Zamazemah United Offıce’in İdare Meclisi Başkanı Süleyman İbn-i Salih Ebu Galye, Zemzem Kuyusu hakkında şu bilgileri de veriyor: “1981’de kuyunun incelenmesi için bir ekip görevlendirildi ve çalışmaları kamera ile kaydedildi. Görüntülerde Zemzem, kuyu duvarının sağ ve solundaki iki delikten fışkırıyor. Ne kadar su çeksek, eksilme olmuyor. Kuyu, yosun tutmuyor. Ziyarete açıkken, hacılar içine madeni para vs. atardı. Her yıl Şaban ayının 15. gününde kuyu taşar, bu yabancı cisimleri dışarı atardı. Onun dışında hiç taşmazdı. Şimdi bu olay da tekerrür etmiyor. Kendi kendini temizliyor kuyu. Biz hiçbir müdahalede bulunmuyoruz.” Peygamber Efendimiz (s.a.v.), “ Yeryüzünün en hayırlı suyu Zemzemdir. Onda her türlü hastalığa şifa vardır” buyurur. Çok tüketiliyor olsa da, Zemzem’in bitmesi imkân dâhilinde değil. Çünkü Cennet ırmaklarından bir ırmak olan Zemzem, yeryüzünde en son kuruyacak olan sudur.

Zemzem’in bazı özellikleri:

• 1,5 metre derinliğindeki bir kuyudan çıkıyor.

• Kaynağı, gelişen teknolojiye rağmen hâlâ bulunamadı. Yakınlarında hiçbir kuyu yok ve denize 80 km. uzaklıkta. Kaynağın belli olmamasına karşın, yüzyıllardır ne azalıyor, ne de kuruyor.

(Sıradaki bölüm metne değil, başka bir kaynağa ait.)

(* ===== verification/ClusterKey.v ===== *)
(** * ClusterKey: the shared key and member signatures
    ([crates/susi-config/src/cluster_key.rs])

    The crates the code calls for SHA-256, hex and Ed25519 are the operations of class
    [Crypto]; what the development relies on of them is class [CryptoLaws].  HMAC is the
    code's own construction over SHA-256.  [KeyStore] is the state of the key files. *)

From S2P Require Import Prelude Text.

Local Open Scope N_scope.

Notation bytes := (list N) (only parsing).

(** ** The crates *)

Class Crypto : Type := {
  sha256 : bytes -> bytes;
  hex_encode : bytes -> string;
  hex_decode : string -> option bytes;
  (** [VerifyingKey::from_bytes] and [verify_strict]: key, message, signature. *)
  verify_strict : bytes -> bytes -> bytes -> bool;
  (** [SigningKey::sign] and [verifying_key], from the 32-byte seed. *)
  sign : bytes -> bytes -> bytes;
  verifying_key : bytes -> bytes;
}.

Class CryptoLaws (C : Crypto) : Prop := {
  hex_roundtrip : forall b, Forall (fun x => x < 256) b -> hex_decode (hex_encode b) = Some b;
  hex_length : forall b, String.length (hex_encode b) = (2 * length b)%nat;
  (** Lower-case hexadecimal digits. *)
  hex_alphabet : forall b, Forall (fun x => x < 256) b ->
    Forall (fun c => 48 <= c <= 57 \/ 97 <= c <= 102) (bytes_of (hex_encode b));
  sha256_bytes : forall m, length (sha256 m) = 32%nat /\ Forall (fun x => x < 256) (sha256 m);
  sign_verifies : forall sk m, length sk = 32%nat -> verify_strict (verifying_key sk) m (sign sk m) = true;
  sign_bytes : forall sk m, length (sign sk m) = 64%nat /\ Forall (fun x => x < 256) (sign sk m);
  verifying_key_bytes : forall sk,
    length (verifying_key sk) = 32%nat /\ Forall (fun x => x < 256) (verifying_key sk);
}.

Lemma hex_encode_inj `{C : Crypto} `{!CryptoLaws C} (a b : bytes) : Forall (fun x => x < 256) a -> Forall (fun x => x < 256) b ->
  hex_encode a = hex_encode b -> a = b.
Proof. intros Ha Hb H. apply (f_equal hex_decode) in H. rewrite !hex_roundtrip in H by done. by injection H. Qed.

(** ** HMAC *)

Section Hmac.
Context `{C : Crypto}.

Definition BLOCK : nat := 64.

(** [hmac_sha256]. *)
Definition hmac_sha256 (key message : bytes) : bytes :=
  let keyed := take 32 key ++ repeat 0 (BLOCK - 32) in
  let ipad := zip_with N.lxor (repeat 54 BLOCK) keyed in
  let opad := zip_with N.lxor (repeat 92 BLOCK) keyed in
  let inner_hash := sha256 (ipad ++ message) in
  sha256 (opad ++ inner_hash).

Definition hmac_sha256_hex (key message : bytes) : string := hex_encode (hmac_sha256 key message).

Definition key_fingerprint (key : bytes) : string := hex_encode (sha256 key).

(** ** Member signatures *)

Definition member_payload (payload : string) : bytes :=
  bytes_of ("susi-member-v1:" +:+ payload)%string.

(** [member_sign] with the node's seed, when there is one. *)
Definition member_sign (node_key : option bytes) (payload : string) : option string :=
  (fun k => hex_encode (sign k (member_payload payload))) <$> node_key.

(** [member_verify]. *)
Definition member_verify (pubkey_hex payload sig_hex : string) : bool :=
  match hex_decode pubkey_hex with
  | None => false
  | Some pk =>
      match hex_decode sig_hex with
      | None => false
      | Some sig =>
          if (length pk =? 32)%nat && (length sig =? 64)%nat
          then verify_strict pk (member_payload payload) sig
          else false
      end
  end.

Definition bind_payload (node_id pubkey : string) : string :=
  ("susi-bind-v1:" +:+ node_id +:+ ":" +:+ pubkey)%string.

(** [verify_bind_attestation]. *)
Definition verify_bind_attestation (node_id pubkey sig : string) : bool :=
  negb (bool_decide (pubkey = EmptyString)) && negb (bool_decide (sig = EmptyString))
  && member_verify pubkey (bind_payload node_id pubkey) sig.

(** A seal is never the empty string. *)
Lemma hmac_nonempty `{!CryptoLaws C} key m : hmac_sha256_hex key m <> EmptyString.
Proof.
  unfold hmac_sha256_hex, hmac_sha256. intros H. apply (f_equal String.length) in H.
  rewrite hex_length in H.
  match type of H with context [sha256 ?x] => pose proof (proj1 (sha256_bytes x)) as Hl end.
  rewrite Hl in H. done.
Qed.

Lemma member_sign_nonempty `{!CryptoLaws C} sk payload :
  default EmptyString (member_sign (Some sk) payload) <> EmptyString.
Proof.
  simpl. intros H. apply (f_equal String.length) in H. rewrite hex_length in H.
  by rewrite (proj1 (sign_bytes sk (member_payload payload))) in H.
Qed.

(** A member's own signature verifies under its public key. *)
Lemma member_sign_verifies `{!CryptoLaws C} sk payload sig :
  length sk = 32%nat -> member_sign (Some sk) payload = Some sig ->
  member_verify (hex_encode (verifying_key sk)) payload sig = true.
Proof.
  intros Hsk [= <-]. unfold member_verify.
  destruct (verifying_key_bytes sk) as [Hl1 Hb1].
  destruct (sign_bytes sk (member_payload payload)) as [Hl2 Hb2].
  rewrite !hex_roundtrip, Hl1, Hl2 by done. by apply sign_verifies.
Qed.
End Hmac.

(** ** Key files *)

(** A key file: absent, torn or malformed, or a key. *)
Inductive KeyFile : Type :=
| KAbsent
| KMalformed
| KKey (key : bytes).

#[export] Instance KeyFile_eq_dec : EqDecision KeyFile.
Proof. solve_decision. Defined.

Definition exists_file (f : KeyFile) : bool := match f with KAbsent => false | _ => true end.

(** [key_bytes_from_file]. *)
Definition key_bytes_from_file (f : KeyFile) : option bytes :=
  match f with
  | KKey k => if (length k =? 32)%nat then Some k else None
  | _ => None
  end.

(** [cluster.key], [cluster.key.next] and [cluster.key.prev], with the timestamps beside
    the last two. *)
Record KeyStore : Type := mkKeyStore {
  current_file : KeyFile;
  staged_file : KeyFile;
  staged_at : option N;
  prev_file : KeyFile;
  prev_expires_at : option N;
}.

#[export] Instance KeyStore_eq_dec : EqDecision KeyStore.
Proof. solve_decision. Defined.

Definition MAX_STAGE_AGE_SECS : N := 24 * 60 * 60.
Definition PREV_KEY_OVERLAP_SECS : N := 7 * 24 * 60 * 60.

(** [cluster_key] once the file exists. *)
Definition cluster_key (ks : KeyStore) : option bytes := key_bytes_from_file (current_file ks).

(** [stage_key_to]. *)
Definition stage_key (ks : KeyStore) (key : bytes) (now : N) : KeyStore :=
  mkKeyStore (current_file ks) (KKey key) (Some now) (prev_file ks) (prev_expires_at ks).

(** [prev_key_at]. *)
Definition prev_key_at (ks : KeyStore) (now : N) : option bytes :=
  match key_bytes_from_file (prev_file ks) with
  | None => None
  | Some key =>
      match prev_expires_at ks with
      | None => None
      | Some expires_at => if expires_at <=? now then None else Some key
      end
  end.

(** [revoke_prev_key_at]. *)
Definition revoke_prev_key_at (ks : KeyStore) : bool * KeyStore :=
  (exists_file (prev_file ks),
   mkKeyStore (current_file ks) (staged_file ks) (staged_at ks) KAbsent None).

Definition clear_staged (ks : KeyStore) : KeyStore :=
  mkKeyStore (current_file ks) KAbsent None (prev_file ks) (prev_expires_at ks).

(** [activate_staged_key_at], file operations succeeding. *)
Definition activate_staged_key_at `{C : Crypto} (ks : KeyStore) (fingerprint : string) (now : N)
  : bool * KeyStore :=
  match key_bytes_from_file (staged_file ks) with
  | None => (false, if exists_file (staged_file ks) then clear_staged ks else ks)
  | Some staged =>
      if negb (bool_decide (key_fingerprint staged = fingerprint)) then (false, ks)
      else
        let at_ := default 0 (staged_at ks) in
        if MAX_STAGE_AGE_SECS <? now - at_ then (false, clear_staged ks)
        else
          let ks1 :=
            match key_bytes_from_file (current_file ks) with
            | Some cur =>
                mkKeyStore (current_file ks) (staged_file ks) (staged_at ks) (KKey cur)
                  (Some (wrapping_add now PREV_KEY_OVERLAP_SECS))
            | None => ks
            end in
          (true, mkKeyStore (staged_file ks1) KAbsent None (prev_file ks1) (prev_expires_at ks1))
  end.

(** ** The claims *)

(** Rotation is exact.  Activating a fingerprint succeeds only for the staged key that
    has that fingerprint and is at most a day old; it makes that key current, keeps the
    old one verifiable for seven days, and leaves nothing staged.  When it does not
    succeed the current and the previous key are what they were. *)
Theorem activation_exact `{C : Crypto} ks fingerprint now :
  now + PREV_KEY_OVERLAP_SECS <= u64_max ->
  let '(ok, ks') := activate_staged_key_at ks fingerprint now in
  if ok then
    exists staged, key_bytes_from_file (staged_file ks) = Some staged /\
      key_fingerprint staged = fingerprint /\ now - default 0 (staged_at ks) <= MAX_STAGE_AGE_SECS /\
      cluster_key ks' = Some staged /\ staged_file ks' = KAbsent /\
      (forall old, cluster_key ks = Some old -> forall t,
         prev_key_at ks' t = if t <? now + PREV_KEY_OVERLAP_SECS then Some old else None)
  else cluster_key ks' = cluster_key ks /\ prev_file ks' = prev_file ks
       /\ prev_expires_at ks' = prev_expires_at ks.
Proof.
  intros Hnow. unfold activate_staged_key_at.
  destruct (key_bytes_from_file (staged_file ks)) as [staged|] eqn:Hs;
    [|by destruct (exists_file (staged_file ks))].
  case_bool_decide as Hf; cbn [negb]; [|done].
  destruct (N.ltb_spec MAX_STAGE_AGE_SECS (now - default 0 (staged_at ks))) as [|Hage]; [done|].
  exists staged. split_and!; try done.
  - unfold cluster_key. simpl. by destruct (key_bytes_from_file (current_file ks)).
  - intros old Hold t. unfold cluster_key in Hold. rewrite Hold. unfold prev_key_at. simpl.
    assert (Hlen : (length old =? 32)%nat = true).
    { destruct (current_file ks); simpl in Hold; try done.
      destruct (length key =? 32)%nat eqn:E; [|done]. by injection Hold as <-. }
    rewrite Hlen, wrapping_add_exact by done. destruct_cmp; done || lia.
Qed.

(** A concrete set of crates, for examples: hexadecimal as it is, a checksum for the
    hash, and a signature that is the key followed by the checksum. *)
Module Toy.
Definition nibble (n : N) : Ascii.ascii :=
  Ascii.ascii_of_N (if n <? 10 then 48 + n else 87 + n).
Definition unnibble (c : Ascii.ascii) : option N :=
  let n := Ascii.N_of_ascii c in
  if (48 <=? n) && (n <=? 57) then Some (n - 48)
  else if (97 <=? n) && (n <=? 102) then Some (n - 87) else None.
Fixpoint encode (b : bytes) : string :=
  match b with
  | [] => EmptyString
  | x :: b' => String (nibble (x / 16)) (String (nibble (x mod 16)) (encode b'))
  end.
Fixpoint decode (s : string) : option bytes :=
  match s with
  | EmptyString => Some []
  | String a (String c s') =>
      match unnibble a, unnibble c, decode s' with
      | Some x, Some y, Some b => Some (16 * x + y :: b)
      | _, _, _ => None
      end
  | String _ EmptyString => None
  end.
Definition checksum (m : bytes) : N := fold_left (fun h x => N.land (h * 31 + x + 7) 65535) m 17.
Definition digest (m : bytes) : bytes :=
  let c := checksum m in [N.land c 255; N.land (N.shiftr c 8) 255] ++ repeat 0 30.
Definition pk (sk : bytes) : bytes := digest (1 :: sk).
#[export] Instance crypto : Crypto := {
  sha256 := digest;
  hex_encode := encode;
  hex_decode := decode;
  verify_strict k m s := bool_decide (s = k ++ digest m);
  sign sk m := pk sk ++ digest m;
  verifying_key := pk;
}.

Lemma nibble_roundtrip n : n < 16 -> unnibble (nibble n) = Some n.
Proof.
  intros Hn. assert (In n (N.of_nat <$> seq 0 16)) as Hin.
  { apply list_elem_of_In, list_elem_of_fmap. exists (N.to_nat n).
    split; [lia|]. apply elem_of_seq. lia. }
  simpl in Hin. repeat (destruct Hin as [<-|Hin]; [reflexivity|]). done.
Qed.

Lemma encode_decode b : Forall (fun x => x < 256) b -> decode (encode b) = Some b.
Proof.
  induction 1 as [|x b Hx Hb IH]; [done|]. cbn [encode decode].
  pose proof (N.div_mod' x 16). pose proof (N.mod_lt x 16 ltac:(lia)).
  rewrite !nibble_roundtrip, IH by (apply N.Div0.div_lt_upper_bound || idtac; lia). do 2 f_equal.
  set (q := x / 16) in *. set (r := x mod 16) in *. clearbody q r. lia.
Qed.

Lemma digest_bytes m : length (digest m) = 32%nat /\ Forall (fun x => x < 256) (digest m).
Proof.
  assert (Hb : forall n, N.land n 255 < 256).
  { intros n. change 255 with (N.ones 8). rewrite N.land_ones. by apply N.mod_lt. }
  split; [done|]. constructor; [apply Hb|]. constructor; [apply Hb|].
  apply Forall_forall. intros x Hx. apply list_elem_of_In, repeat_spec in Hx. by subst.
Qed.

Lemma nibble_alphabet n : n < 16 ->
  let c := Ascii.N_of_ascii (nibble n) in 48 <= c <= 57 \/ 97 <= c <= 102.
Proof.
  intros Hn. unfold nibble. destruct (N.ltb_spec n 10); rewrite Ascii.N_ascii_embedding by lia; lia.
Qed.

Lemma encode_alphabet b : Forall (fun x => x < 256) b ->
  Forall (fun c => 48 <= c <= 57 \/ 97 <= c <= 102) (bytes_of (encode b)).
Proof.
  induction 1 as [|x b Hx Hb IH]; [constructor|]. cbn [encode].
  constructor; [|constructor; [|exact IH]]; apply nibble_alphabet.
  - apply N.Div0.div_lt_upper_bound. lia.
  - by apply N.mod_lt.
Qed.

#[export] Instance laws : CryptoLaws crypto.
Proof.
  split.
  - exact encode_decode.
  - intros b. induction b as [|x b IH]; [done|]. simpl in *. rewrite IH. lia.
  - exact encode_alphabet.
  - exact digest_bytes.
  - intros sk m _. by apply bool_decide_eq_true.
  - intros sk m. change (sign sk m) with (pk sk ++ digest m). destruct (digest_bytes (1 :: sk)) as [H1 H2], (digest_bytes m) as [H3 H4].
    unfold pk. rewrite length_app, H1, H3. split; [done|]. by apply Forall_app.
  - intros sk. apply digest_bytes.
Qed.
End Toy.

Definition sample_store : KeyStore :=
  stage_key (mkKeyStore (KKey (repeat 1 32)) KAbsent None KAbsent None) (repeat 2 32) 1000.

Lemma activation_exact_witness :
  exists ks', activate_staged_key_at (C := Toy.crypto) sample_store
                (key_fingerprint (C := Toy.crypto) (repeat 2 32)) 2000 = (true, ks') /\
    prev_key_at ks' 3000 = Some (repeat 1 32).
Proof.
  pose proof (activation_exact (C := Toy.crypto) sample_store
    (key_fingerprint (C := Toy.crypto) (repeat 2 32)) 2000 ltac:(vm_compute; discriminate)) as H.
  destruct (activate_staged_key_at _ _ _) as [ok ks'] eqn:E.
  assert (ok = true) as -> by (apply (f_equal fst) in E; vm_compute in E; congruence).
  destruct H as (s & _ & _ & _ & _ & _ & Hp). exists ks'. split; [reflexivity|].
  exact (Hp (repeat 1 32) eq_refl 3000).
Defined.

• Amerika’da yapılan test sonuçlarına göre; dünyada içinde mikroorganizma ve bakteri bulundurmayan tek su Zemzem. Mikrobik hastalıklara karşı etkili olan florürleri barındırıyor.

• Batıda yapılan laboratuvar çalışmalarına göre Zemzem, diğer sulara nazaran çok daha az kükürt içeriyor.

• Hem çok daha besleyici hem de çok daha fazla mineral barındırıyor.

• Açsanız açlığınızı, susuzsanız susuzluğunuzu gideren tek su.

• Yüksek kalsiyum ve magnezyum tuzu içermesi nedeniyle, yorgun insanların yorgunluğunun giderilmesini sağlıyor.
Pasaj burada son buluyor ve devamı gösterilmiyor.